Activity.
Check every line below for the word "contradiction" and show those that hold it.

• • •

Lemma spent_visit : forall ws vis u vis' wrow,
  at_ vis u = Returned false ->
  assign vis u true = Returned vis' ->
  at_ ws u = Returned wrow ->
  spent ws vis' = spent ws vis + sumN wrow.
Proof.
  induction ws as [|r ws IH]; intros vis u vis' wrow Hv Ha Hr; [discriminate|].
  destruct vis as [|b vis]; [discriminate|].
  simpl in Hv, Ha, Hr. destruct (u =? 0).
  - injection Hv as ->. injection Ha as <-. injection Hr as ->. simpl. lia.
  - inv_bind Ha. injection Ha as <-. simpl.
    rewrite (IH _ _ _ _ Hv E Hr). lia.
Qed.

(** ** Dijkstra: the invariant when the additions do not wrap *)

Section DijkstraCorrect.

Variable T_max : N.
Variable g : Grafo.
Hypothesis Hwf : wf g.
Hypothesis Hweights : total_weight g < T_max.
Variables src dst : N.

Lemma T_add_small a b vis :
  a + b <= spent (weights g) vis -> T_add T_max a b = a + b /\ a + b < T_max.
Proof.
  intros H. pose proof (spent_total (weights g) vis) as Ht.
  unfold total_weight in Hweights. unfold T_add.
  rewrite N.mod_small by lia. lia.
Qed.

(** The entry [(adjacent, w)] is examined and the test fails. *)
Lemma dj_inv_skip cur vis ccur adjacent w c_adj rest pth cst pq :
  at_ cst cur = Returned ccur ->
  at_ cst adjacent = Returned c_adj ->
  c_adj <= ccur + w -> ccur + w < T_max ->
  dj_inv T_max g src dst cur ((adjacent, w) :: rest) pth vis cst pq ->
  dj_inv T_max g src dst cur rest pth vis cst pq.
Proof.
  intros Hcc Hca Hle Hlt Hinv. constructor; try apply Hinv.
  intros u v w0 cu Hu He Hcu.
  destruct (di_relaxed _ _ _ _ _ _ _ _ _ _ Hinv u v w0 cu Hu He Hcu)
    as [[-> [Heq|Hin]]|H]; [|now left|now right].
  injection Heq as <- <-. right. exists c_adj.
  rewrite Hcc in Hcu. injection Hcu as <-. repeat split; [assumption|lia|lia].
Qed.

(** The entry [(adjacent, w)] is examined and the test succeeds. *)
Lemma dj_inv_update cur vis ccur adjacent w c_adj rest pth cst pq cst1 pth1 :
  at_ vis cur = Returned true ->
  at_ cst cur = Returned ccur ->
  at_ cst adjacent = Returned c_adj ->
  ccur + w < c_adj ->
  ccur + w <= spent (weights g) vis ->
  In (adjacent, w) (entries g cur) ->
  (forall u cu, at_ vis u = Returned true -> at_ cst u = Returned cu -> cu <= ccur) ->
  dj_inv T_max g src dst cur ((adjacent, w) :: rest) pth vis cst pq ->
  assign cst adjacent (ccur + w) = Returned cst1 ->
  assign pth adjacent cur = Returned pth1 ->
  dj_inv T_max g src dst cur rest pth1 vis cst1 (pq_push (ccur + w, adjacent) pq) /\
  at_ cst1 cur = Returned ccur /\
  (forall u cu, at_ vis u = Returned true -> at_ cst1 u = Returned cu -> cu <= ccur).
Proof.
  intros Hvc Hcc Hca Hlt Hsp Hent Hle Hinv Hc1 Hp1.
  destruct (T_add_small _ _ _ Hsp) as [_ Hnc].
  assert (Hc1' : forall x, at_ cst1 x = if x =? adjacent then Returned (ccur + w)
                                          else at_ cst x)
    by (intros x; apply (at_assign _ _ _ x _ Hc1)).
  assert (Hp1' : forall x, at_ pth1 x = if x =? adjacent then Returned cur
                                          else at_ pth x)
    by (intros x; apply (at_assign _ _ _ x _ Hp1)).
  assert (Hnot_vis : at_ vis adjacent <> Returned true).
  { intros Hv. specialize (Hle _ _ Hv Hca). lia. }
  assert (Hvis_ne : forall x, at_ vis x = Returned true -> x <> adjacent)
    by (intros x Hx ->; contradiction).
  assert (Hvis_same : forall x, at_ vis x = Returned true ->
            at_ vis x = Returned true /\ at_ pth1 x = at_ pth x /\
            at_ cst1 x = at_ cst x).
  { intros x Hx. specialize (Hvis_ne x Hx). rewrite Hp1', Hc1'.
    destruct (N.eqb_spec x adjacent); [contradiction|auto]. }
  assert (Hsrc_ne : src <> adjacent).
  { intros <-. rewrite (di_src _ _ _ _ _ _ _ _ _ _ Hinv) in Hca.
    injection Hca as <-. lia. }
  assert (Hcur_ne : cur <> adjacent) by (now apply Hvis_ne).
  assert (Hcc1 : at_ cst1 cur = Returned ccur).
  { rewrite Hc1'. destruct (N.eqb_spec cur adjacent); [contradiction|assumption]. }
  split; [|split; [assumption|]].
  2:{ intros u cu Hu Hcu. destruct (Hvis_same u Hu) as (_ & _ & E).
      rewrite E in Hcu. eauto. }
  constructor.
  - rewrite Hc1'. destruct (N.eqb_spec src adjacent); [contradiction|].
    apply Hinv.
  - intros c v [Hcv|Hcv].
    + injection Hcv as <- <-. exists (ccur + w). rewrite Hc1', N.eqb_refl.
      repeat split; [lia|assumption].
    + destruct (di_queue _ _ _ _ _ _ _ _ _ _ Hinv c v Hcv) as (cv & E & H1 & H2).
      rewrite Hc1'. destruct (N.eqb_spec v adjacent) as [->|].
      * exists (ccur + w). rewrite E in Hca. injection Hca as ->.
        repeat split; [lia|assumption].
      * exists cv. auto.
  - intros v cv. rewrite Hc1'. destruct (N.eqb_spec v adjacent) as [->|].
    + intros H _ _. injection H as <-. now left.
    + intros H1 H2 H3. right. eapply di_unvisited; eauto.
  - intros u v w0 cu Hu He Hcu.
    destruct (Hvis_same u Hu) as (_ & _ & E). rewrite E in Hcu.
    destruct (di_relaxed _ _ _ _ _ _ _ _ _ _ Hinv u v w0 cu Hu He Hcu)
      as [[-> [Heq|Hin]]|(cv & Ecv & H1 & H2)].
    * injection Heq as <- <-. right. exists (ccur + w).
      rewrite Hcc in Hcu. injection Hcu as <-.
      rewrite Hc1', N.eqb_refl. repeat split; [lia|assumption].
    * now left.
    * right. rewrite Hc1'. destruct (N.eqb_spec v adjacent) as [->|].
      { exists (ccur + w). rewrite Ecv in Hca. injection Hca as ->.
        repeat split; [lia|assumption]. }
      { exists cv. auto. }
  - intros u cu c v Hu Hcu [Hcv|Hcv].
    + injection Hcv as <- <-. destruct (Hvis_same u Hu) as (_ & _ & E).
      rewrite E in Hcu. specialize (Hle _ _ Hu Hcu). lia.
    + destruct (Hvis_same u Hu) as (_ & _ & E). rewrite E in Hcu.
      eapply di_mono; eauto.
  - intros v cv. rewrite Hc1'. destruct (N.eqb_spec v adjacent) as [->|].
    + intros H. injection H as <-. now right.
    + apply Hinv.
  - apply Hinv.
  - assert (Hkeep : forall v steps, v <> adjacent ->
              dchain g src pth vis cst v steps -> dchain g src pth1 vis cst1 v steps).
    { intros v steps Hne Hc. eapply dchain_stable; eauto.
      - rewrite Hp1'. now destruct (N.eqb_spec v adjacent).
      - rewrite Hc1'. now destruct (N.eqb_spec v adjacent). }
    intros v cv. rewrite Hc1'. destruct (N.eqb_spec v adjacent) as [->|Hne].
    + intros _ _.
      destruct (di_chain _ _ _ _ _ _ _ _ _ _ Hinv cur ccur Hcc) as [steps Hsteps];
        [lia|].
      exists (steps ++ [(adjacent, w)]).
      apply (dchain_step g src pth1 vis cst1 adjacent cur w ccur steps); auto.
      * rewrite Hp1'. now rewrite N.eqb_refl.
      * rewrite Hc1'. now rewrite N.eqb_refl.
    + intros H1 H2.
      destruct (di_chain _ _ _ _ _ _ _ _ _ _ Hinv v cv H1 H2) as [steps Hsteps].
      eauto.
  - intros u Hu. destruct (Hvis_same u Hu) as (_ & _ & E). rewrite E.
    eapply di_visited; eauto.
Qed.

• • •

Completed exercise.
    by (intros x Hx ->; contradiction).
    destruct (N.eqb_spec x adjacent); [contradiction|auto]. }
  { rewrite Hc1'. destruct (N.eqb_spec cur adjacent); [contradiction|assumption]. }
  - rewrite Hc1'. destruct (N.eqb_spec src adjacent); [contradiction|].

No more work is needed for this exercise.